Identification of Synthetic Peptides that Inhibit Lipopolysaccharide (LPS) Binding to Myeloid Differentiation Protein-2 (MD-2)
Bibliographic record
Abstract
Many studies have suggested that the synergic effect of myeloid differential protein-2 (MD-2) on bacterial lipopolysaccharide (LPS) stimulation of toll-like receptor 4 (TLR4) may be a critical step during the LPS-TLR4 response signaling pathway. We performed a bioinformatic analysis on the MD-2 protein and identified the amino acid sequence NH2-FSKGKYKCV-COOH (K128-132) as a possible key sequence involved in the binding between MD-2 and LPS. We then screened a random phage display peptide library using this sequence as bait in order to identify antagonistic peptides.
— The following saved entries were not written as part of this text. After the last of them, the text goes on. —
(* ===== verification/EventLoop.v ===== *)
(** [src/src/event_loop.cpp]: the event loop as an object: its table of
    callbacks, the queue of functors, and the loop itself. Closures are the
    opaque types [CB] and [F]; a surrounding world, of which the loop is a part,
    says what invoking them does. Results of system calls are arguments. *)

From S2P Require Import Prelude Connection.

(** * Definitions *)

Record EventLoop (CB F : Type) : Type := MkEventLoop {
  epoll_fd_ : Z;
  wakeup_fd_ : Z;
  quit_ : bool;
  looping_ : bool;
  max_events_ : Z;
  callbacks_ : gmap Z CB;
  owner_thread_id_ : Z;
  pending_functors_ : list F
}.
Arguments MkEventLoop {CB F}.
Arguments epoll_fd_ {CB F}.
Arguments wakeup_fd_ {CB F}.
Arguments quit_ {CB F}.
Arguments looping_ {CB F}.
Arguments max_events_ {CB F}.
Arguments callbacks_ {CB F}.
Arguments owner_thread_id_ {CB F}.
Arguments pending_functors_ {CB F}.

(** [EAGAIN] and [EINTR] are told apart from the other errors. *)
Inductive wait_result : Type :=
| WaitEvents (events : list (Z * Z))
| WaitEintr
| WaitError.

Section event_loop.
Context {CB F : Type}.
Implicit Types (l : EventLoop CB F).

Definition set_callbacks (m : gmap Z CB) l : EventLoop CB F :=
  MkEventLoop (epoll_fd_ l) (wakeup_fd_ l) (quit_ l) (looping_ l) (max_events_ l) m
    (owner_thread_id_ l) (pending_functors_ l).
Definition set_pending_functors (fs : list F) l : EventLoop CB F :=
  MkEventLoop (epoll_fd_ l) (wakeup_fd_ l) (quit_ l) (looping_ l) (max_events_ l) (callbacks_ l)
    (owner_thread_id_ l) fs.
Definition set_looping (b : bool) l : EventLoop CB F :=
  MkEventLoop (epoll_fd_ l) (wakeup_fd_ l) (quit_ l) b (max_events_ l) (callbacks_ l)
    (owner_thread_id_ l) (pending_functors_ l).
Definition set_quit l : EventLoop CB F :=
  MkEventLoop (epoll_fd_ l) (wakeup_fd_ l) true (looping_ l) (max_events_ l) (callbacks_ l)
    (owner_thread_id_ l) (pending_functors_ l).

Definition valid l : bool := negb (epoll_fd_ l =? -1) && negb (wakeup_fd_ l =? -1).
Definition is_in_loop_thread (self : Z) l : bool := owner_thread_id_ l =? self.

(** [ctl] is the outcome of [epoll_ctl]; a callback may be empty. *)
Definition add_fd (self fd : Z) (callback : option CB) (ctl : bool) l : bool * EventLoop CB F :=
  if negb (valid l) || (fd <? 0) then (false, l)
  else match callback with
  | None => (false, l)
  | Some callback =>
      if negb (is_in_loop_thread self l) then (false, l)
      else if bool_decide (is_Some (callbacks_ l !! fd)) then (false, l)
      else if negb ctl then (false, l)
      else (true, set_callbacks (<[fd:=callback]> (callbacks_ l)) l)
  end.

Definition update_fd (self fd : Z) (ctl : bool) l : bool :=
  if negb (valid l) || (fd <? 0) then false
  else if negb (is_in_loop_thread self l) then false
  else if negb (bool_decide (is_Some (callbacks_ l !! fd))) then false
  else ctl.

Definition remove_fd (self fd : Z) (ctl : bool) l : bool * EventLoop CB F :=
  if negb (valid l) || (fd <? 0) then (false, l)
  else if negb (is_in_loop_thread self l) then (false, l)
  else if negb (bool_decide (is_Some (callbacks_ l !! fd))) then (false, l)
  else if negb ctl then (false, l)
  else (true, set_callbacks (delete fd (callbacks_ l)) l).

(** The constructor, run by thread [self]: [epoll_create1] and [eventfd] return
    a descriptor or -1, [ctl] is the outcome of registering the latter. *)
Definition EventLoop_new (self max_events epoll_fd event_fd : Z) (handle_wakeup : CB) (ctl : bool) :
    EventLoop CB F :=
  let l := MkEventLoop (-1) (-1) false false (if max_events =? 0 then 1 else max_events) ∅ self [] in
  let fds e w (l : EventLoop CB F) :=
    MkEventLoop e w (quit_ l) (looping_ l) (max_events_ l) (callbacks_ l)
      (owner_thread_id_ l) (pending_functors_ l) in
  if epoll_fd =? -1 then l
  else if event_fd =? -1 then l
  else
    let '(added, l) := add_fd self event_fd (Some handle_wakeup) ctl (fds epoll_fd event_fd l) in
    if negb added then fds (-1) (-1) l else l.

(** The destructor closes both descriptors. *)
Definition EventLoop_destroyed l : EventLoop CB F :=
  MkEventLoop (-1) (-1) (quit_ l) (looping_ l) (max_events_ l) (callbacks_ l)
    (owner_thread_id_ l) (pending_functors_ l).

(** The part of [queue_in_loop] under the mutex; [wakeup] follows. *)
Definition queue_in_loop (functor : option F) l : EventLoop CB F :=
  match functor with
  | None => l
  | Some f => set_pending_functors (pending_functors_ l ++ [f]) l
  end.

(** The swap under the mutex with which [do_pending_functors] begins. *)
Definition take_functors l : list F * EventLoop CB F :=
  (pending_functors_ l, set_pending_functors [] l).

(** ** The loop in its world *)

Context {W : Type} (get : W → EventLoop CB F) (upd : (EventLoop CB F → EventLoop CB F) → W → W).
Context (invoke : CB → Z → W → W) (call : F → W → W).

(** [run_in_loop]: at once in the loop thread, queued otherwise. *)
Definition run_in_loop (self : Z) (functor : option F) (w : W) : W :=
  match functor with
  | None => w
  | Some f => if is_in_loop_thread self (get w) then call f w else upd (queue_in_loop (Some f)) w
  end.

Definition do_pending_functors (w : W) : W :=
  let '(functors, _) := take_functors (get w) in
  foldl (λ w f, call f w) (upd (λ l, (take_functors l).2) w) functors.

(** The events of one [epoll_wait]. *)
Fixpoint dispatch (events : list (Z * Z)) (w : W) : W :=
  match events with
  | [] => w
  | (fd, event_type) :: events =>
      match callbacks_ (get w) !! fd with
      | None => dispatch events w
      | Some callback =>
          let w := invoke callback event_type w in
          if quit_ (get w) then w else dispatch events w
      end
  end.

(** The while loop, one [epoll_wait] result after the other; without a further
    result it blocks in [epoll_wait]. *)
Fixpoint iterate (waits : list wait_result) (w : W) : option bool * W :=
  if quit_ (get w) then (Some true, upd (set_looping false) w)
  else match waits with
  | [] => (None, w)
  | WaitEintr :: waits => iterate waits w
  | WaitError :: _ => (Some false, upd (set_looping false) w)
  | WaitEvents events :: waits => iterate waits (do_pending_functors (dispatch events w))
  end.

Definition loop (self : Z) (waits : list wait_result) (w : W) : option bool * W :=
  if negb (valid (get w)) then (Some false, w)
  else if negb (is_in_loop_thread self (get w)) then (Some false, w)
  else if looping_ (get w) then (Some false, w)
  else iterate waits (upd (set_looping true) w).

End event_loop.

Arguments EventLoop_new {CB F}.

(** * Proofs *)

Section event_loop_proofs.
Context {CB F : Type}.
Implicit Types (l : EventLoop CB F).

(** What registering, updating and removing do to the table. *)
Lemma add_fd_success self fd cb ctl l l' :
  add_fd self fd cb ctl l = (true, l') →
  ∃ callback, cb = Some callback ∧ valid l = true ∧ 0 <= fd ∧ owner_thread_id_ l = self ∧
    callbacks_ l !! fd = None ∧ ctl = true ∧ l' = set_callbacks (<[fd:=callback]> (callbacks_ l)) l.
Proof.
  unfold add_fd, is_in_loop_thread. intros H. branches_in H. to_prop.
  eexists. split_and!; try done; try lia.
  by apply eq_None_not_Some.
Qed.

Lemma add_fd_failure self fd cb ctl l l' : add_fd self fd cb ctl l = (false, l') → l' = l.
Proof. unfold add_fd. intros H. by branches_in H. Qed.

Lemma remove_fd_success self fd ctl l l' :
  remove_fd self fd ctl l = (true, l') →
  valid l = true ∧ 0 <= fd ∧ owner_thread_id_ l = self ∧ is_Some (callbacks_ l !! fd) ∧
    ctl = true ∧ l' = set_callbacks (delete fd (callbacks_ l)) l.
Proof.
  unfold remove_fd, is_in_loop_thread. intros H. branches_in H. to_prop.
  split_and!; try done; lia.
Qed.

Lemma remove_fd_failure self fd ctl l l' : remove_fd self fd ctl l = (false, l') → l' = l.
Proof. unfold remove_fd. intros H. by branches_in H. Qed.

End event_loop_proofs.
(* ===== verification/Files.v ===== *)
(** The files of the operating system, as the persistence code uses them: an
    interface of system calls with their documented behaviour, programs that
    make system calls one after the other and may be cut off by a crash between
    any two of them, and a small logic for what holds at every such cut. *)

From S2P Require Import Prelude.

(** * The interface *)

Abbreviation path := bytes (only parsing).

(** What a call returns: a result, [EINTR], [ENOENT] or another error. *)
Inductive reply (A : Type) : Type := Done (a : A) | Interrupted | NotFound | Failed.
Arguments Done {A}.
Arguments Interrupted {A}.
Arguments NotFound {A}.
Arguments Failed {A}.

(** [visible d p] is what opening [p] finds; [survives d p r] that a crash now
    may leave [r] under that name. The other predicates describe descriptors:
    open for appending to a file with known contents, open for reading with
    what is left to read, open on a directory. [on_disk d p c]: the contents
    [c] of the file [p] have been flushed. [interruptions] bounds the signals
    still to come before the next call that is not interrupted. *)
Class Files : Type := {
  disk : Type;
  sys_open_write : path → disk → reply Z * disk;
  sys_open_read : path → disk → reply Z * disk;
  sys_open_dir : path → disk → reply Z * disk;
  sys_write : Z → bytes → disk → reply Z * disk;
  sys_read : Z → Z → disk → reply bytes * disk;
  sys_fsync : Z → disk → reply unit * disk;
  sys_close : Z → disk → reply unit * disk;
  sys_rename : path → path → disk → reply unit * disk;
  sys_unlink : path → disk → reply unit * disk;
  visible : disk → path → option bytes;
  survives : disk → path → option bytes → Prop;
  writing : disk → Z → path → bytes → Prop;
  reading : disk → Z → bytes → Prop;
  directory : disk → Z → path → Prop;
  on_disk : disk → path → bytes → Prop;
  interruptions : disk → nat
}.

(** The directory of a path: path resolution of POSIX. *)
Inductive names_in : path → path → Prop :=
| NamesInCwd name : x2f ∉ name → names_in [x2e] name
| NamesInRoot name : x2f ∉ name → names_in [x2f] (x2f :: name)
| NamesIn dir name : dir ≠ [] → x2f ∉ name → names_in dir (dir ++ x2f :: name).

Section laws.
Context `{Files}.

(** Nothing new can be found under the name [q]. *)
Definition same_at (q : path) (d d' : disk) : Prop :=
  visible d' q = visible d q ∧ (∀ r, survives d' q r → survives d q r).
Definition others (p : path) (d d' : disk) : Prop := ∀ q, q ≠ p → same_at q d d'.
Definition quiet (d d' : disk) : Prop :=
  ∀ q, same_at q d d' ∧ (∀ c, on_disk d q c → on_disk d' q c).

(** open(2) with [O_CREAT|O_TRUNC], write(2), fsync(2), close(2), rename(2),
    unlink(2), read(2): a call affects the file it names and no other; rename
    replaces its target atomically, though the change of the directory is
    durable only after the directory has been flushed. *)
Class FilesLaws : Prop := {
  law_open_write p d :
    match sys_open_write p d with
    | (Done fd, d') => 0 <= fd ∧ writing d' fd p [] ∧ others p d d'
    | (_, d') => others p d d'
    end;
  law_write fd p c data d :
    writing d fd p c → data ≠ [] →
    match sys_write fd data d with
    | (Done n, d') => 0 <= n <= zlen data ∧ writing d' fd p (c ++ take (Z.to_nat n) data) ∧ others p d d'
    | (Interrupted, d') => writing d' fd p c ∧ others p d d' ∧ (interruptions d' < interruptions d)%nat
    | (_, d') => writing d' fd p c ∧ others p d d'
    end;
  law_fsync_file fd p c d :
    writing d fd p c →
    match sys_fsync fd d with
    | (Done _, d') => writing d' fd p c ∧ on_disk d' p c ∧ others p d d'
    | (Interrupted, d') => writing d' fd p c ∧ others p d d' ∧ (interruptions d' < interruptions d)%nat
    | (_, d') => writing d' fd p c ∧ others p d d'
    end;
  law_close_file fd p c d :
    writing d fd p c →
    others p d (sys_close fd d).2 ∧ (on_disk d p c → on_disk (sys_close fd d).2 p c);
  law_unlink p d : others p d (sys_unlink p d).2;
  law_rename p q d :
    p ≠ q →
    match sys_rename p q d with
    | (Done _, d') => ∀ c, on_disk d p c →
        on_disk d' q c ∧ visible d' q = Some c ∧ ∀ r, survives d' q r → survives d q r ∨ r = Some c
    | (_, d') => others p d d'
    end;
  law_open_dir p d :
    match sys_open_dir p d with
    | (Done fd, d') => 0 <= fd ∧ directory d' fd p ∧ quiet d d'
    | (_, d') => quiet d d'
    end;
  law_fsync_dir fd p d :
    directory d fd p →
    match sys_fsync fd d with
    | (Done _, d') => directory d' fd p ∧ quiet d d' ∧
        ∀ q c, names_in p q → on_disk d q c → ∀ r, survives d' q r → r = Some c
    | (Interrupted, d') => directory d' fd p ∧ quiet d d' ∧ (interruptions d' < interruptions d)%nat
    | (_, d') => directory d' fd p ∧ quiet d d'
    end;
  law_close_dir fd p d : directory d fd p → quiet d (sys_close fd d).2;
  law_open_read p d :
    match sys_open_read p d with
    | (Done fd, d') => 0 <= fd ∧ quiet d d' ∧ ∃ c, visible d p = Some c ∧ reading d' fd c
    | (NotFound, d') => visible d p = None ∧ quiet d d'
    | (_, d') => quiet d d'
    end;
  law_read fd c k d :
    reading d fd c → 0 < k →
    match sys_read fd k d with
    | (Done chunk, d') => zlen chunk <= k ∧ quiet d d' ∧ (chunk = [] → c = []) ∧
        ∃ rest, c = chunk ++ rest ∧ reading d' fd rest
    | (Interrupted, d') => reading d' fd c ∧ quiet d d' ∧ (interruptions d' < interruptions d)%nat
    | (_, d') => reading d' fd c ∧ quiet d d'
    end;
  law_close_read fd c d : reading d fd c → quiet d (sys_close fd d).2
}.

Lemma same_at_refl q d : same_at q d d.
Proof. by split. Qed.

Lemma same_at_trans q d1 d2 d3 : same_at q d1 d2 → same_at q d2 d3 → same_at q d1 d3.
Proof. intros [Hv Hs] [Hv' Hs']. split; [congruence|auto]. Qed.

Lemma quiet_refl d : quiet d d.
Proof. intros q. split; [apply same_at_refl|done]. Qed.

Lemma quiet_trans d1 d2 d3 : quiet d1 d2 → quiet d2 d3 → quiet d1 d3.
Proof.
  intros H12 H23 q. destruct (H12 q) as [? ?], (H23 q) as [? ?].
  split; [by eapply same_at_trans|auto].
Qed.

End laws.

(** * Programs that make system calls *)

(** A program is given the number of system calls that are made before the
    machine stops. It either returns, with the number of calls left over, or is
    cut off: then the disk is as the last call has left it. *)
Definition Sys `{Files} (A : Type) : Type := nat → disk → option A * (nat * disk).

Section programs.
Context `{Files}.

#[export] Instance Sys_ret : MRet Sys := λ A a n d, (Some a, (n, d)).
#[export] Instance Sys_bind : MBind Sys := λ A B f m n d,
  match m n d with
  | (Some a, (n', d')) => f a n' d'
  | (None, nd) => (None, nd)
  end.
Definition sys {A} (c : disk → A * disk) : Sys A := λ n d,
  match n with
  | O => (None, (0%nat, d))
  | S n => let '(a, d') := c d in (Some a, (n, d'))
  end.

(** [crashes P m I Q]: run from a disk with [P], [m] satisfies [I] wherever it
    is cut off, and [Q] of what it returns. *)
Definition crashes {A} (P : disk → Prop) (m : Sys A) (I : disk → Prop) (Q : A → disk → Prop) : Prop :=
  ∀ n d, P d → I (m n d).2.2 ∧ ∀ a, (m n d).1 = Some a → Q a (m n d).2.2.

(** [m] run from [d] returns [a], having made some number of calls. *)
Definition returns {A} (m : Sys A) (d : disk) (a : A) (d' : disk) : Prop :=
  ∃ n, ∀ k, m (n + k)%nat d = (Some a, (k, d')).

Lemma crashes_ret {A} (a : A) (P I : disk → Prop) Q :
  (∀ d, P d → I d ∧ Q a d) → crashes P (mret a) I Q.
Proof. intros HP n d Hd. cbn. destruct (HP d Hd). split; [done|]. by intros ? [= <-]. Qed.

Lemma crashes_bind {A B} (m : Sys A) (f : A → Sys B) P I Q R :
  crashes P m I Q → (∀ a, crashes (Q a) (f a) I R) → crashes P (m ≫= f) I R.
Proof.
  intros Hm Hf n d Hd. destruct (Hm n d Hd) as [HI HQ].
  unfold mbind, Sys_bind. destruct (m n d) as [[a|] [n' d']]; cbn in *; [|done].
  apply Hf. by apply HQ.
Qed.

Lemma crashes_sys {A} (c : disk → A * disk) (P I : disk → Prop) Q :
  (∀ d, P d → I d ∧ I (c d).2 ∧ Q (c d).1 (c d).2) → crashes P (sys c) I Q.
Proof.
  intros Hc n d Hd. destruct (Hc d Hd) as (HI & HI' & HQ).
  destruct n as [|n]; cbn; [done|]. destruct (c d) as [a d']; cbn in *. split; [done|].
  by intros ? [= <-].
Qed.

Lemma crashes_weaken {A} (m : Sys A) (P P' I I' : disk → Prop) Q Q' :
  crashes P m I Q → (∀ d, P' d → P d) → (∀ d, I d → I' d) → (∀ a d, Q a d → Q' a d) →
  crashes P' m I' Q'.
Proof.
  intros Hm HP HI HQ n d Hd. destruct (Hm n d (HP d Hd)) as [? HQ']. split; [auto|].
  intros a Ha. apply HQ. by apply HQ'.
Qed.

Lemma returns_ret {A} (a : A) d : returns (mret a) d a d.
Proof. by exists 0%nat. Qed.

Lemma returns_bind {A B} (m : Sys A) (f : A → Sys B) d a d1 b d2 :
  returns m d a d1 → returns (f a) d1 b d2 → returns (m ≫= f) d b d2.
Proof.
  intros [n Hm] [k Hf]. exists (n + k)%nat. intros j. unfold mbind, Sys_bind.
  by rewrite <-Nat.add_assoc, Hm, Hf.
Qed.

Lemma returns_sys {A} (c : disk → A * disk) d : returns (sys c) d (c d).1 (c d).2.
Proof. exists 1%nat. intros k. cbn. by destruct (c d). Qed.

(** A program that returns has one outcome. *)
Lemma returns_functional {A} (m : Sys A) d a d1 b d2 : returns m d a d1 → returns m d b d2 → a = b ∧ d1 = d2.
Proof.
  intros [n1 H1] [n2 H2]. specialize (H1 n2). specialize (H2 n1).
  rewrite Nat.add_comm in H2. rewrite H1 in H2. by injection H2.
Qed.

(** What returns satisfies what holds of every run. *)
Lemma crashes_returns {A} (m : Sys A) P I Q d a d' :
  crashes P m I Q → P d → returns m d a d' → I d' ∧ Q a d'.
Proof.
  intros Hm Hd [n Hn]. specialize (Hm (n + 0)%nat d Hd). rewrite Hn in Hm. cbn in Hm.
  destruct Hm as [HI HQ]. by split; [|apply HQ].
Qed.

End programs.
After 3 rounds of selection, 3 positive clones were identified. All 3 peptides were shown to inhibit, in a dose-dependent manner the production of tumor necrosis factor-α and interleukin-6 in human U937 and THP-1 cell lines as well as human peripheral blood monocytes stimulated by LPS. Only 2 of the 3 peptides were able to bind MD-2 directly as shown by sulfo-SBED biotin label transfer experiments. BALB/C mice were used to estimate the protection of these peptides from LPS challenge, and 2 of the 3 peptides (Lys-Thr-Val-Pro-Asp-Asn-His and Ile-Gly-Lys-Phe-Leu-Tyr-Arg) reduced mortality of the challenged mice from 100% to 53.8%. This study has demonstrated that interfering with the binding between MD-2 and LPS might be a potential therapeutic strategy for treating LPS-induced sepsis, and in doing so has identified 2 potential peptide candidates.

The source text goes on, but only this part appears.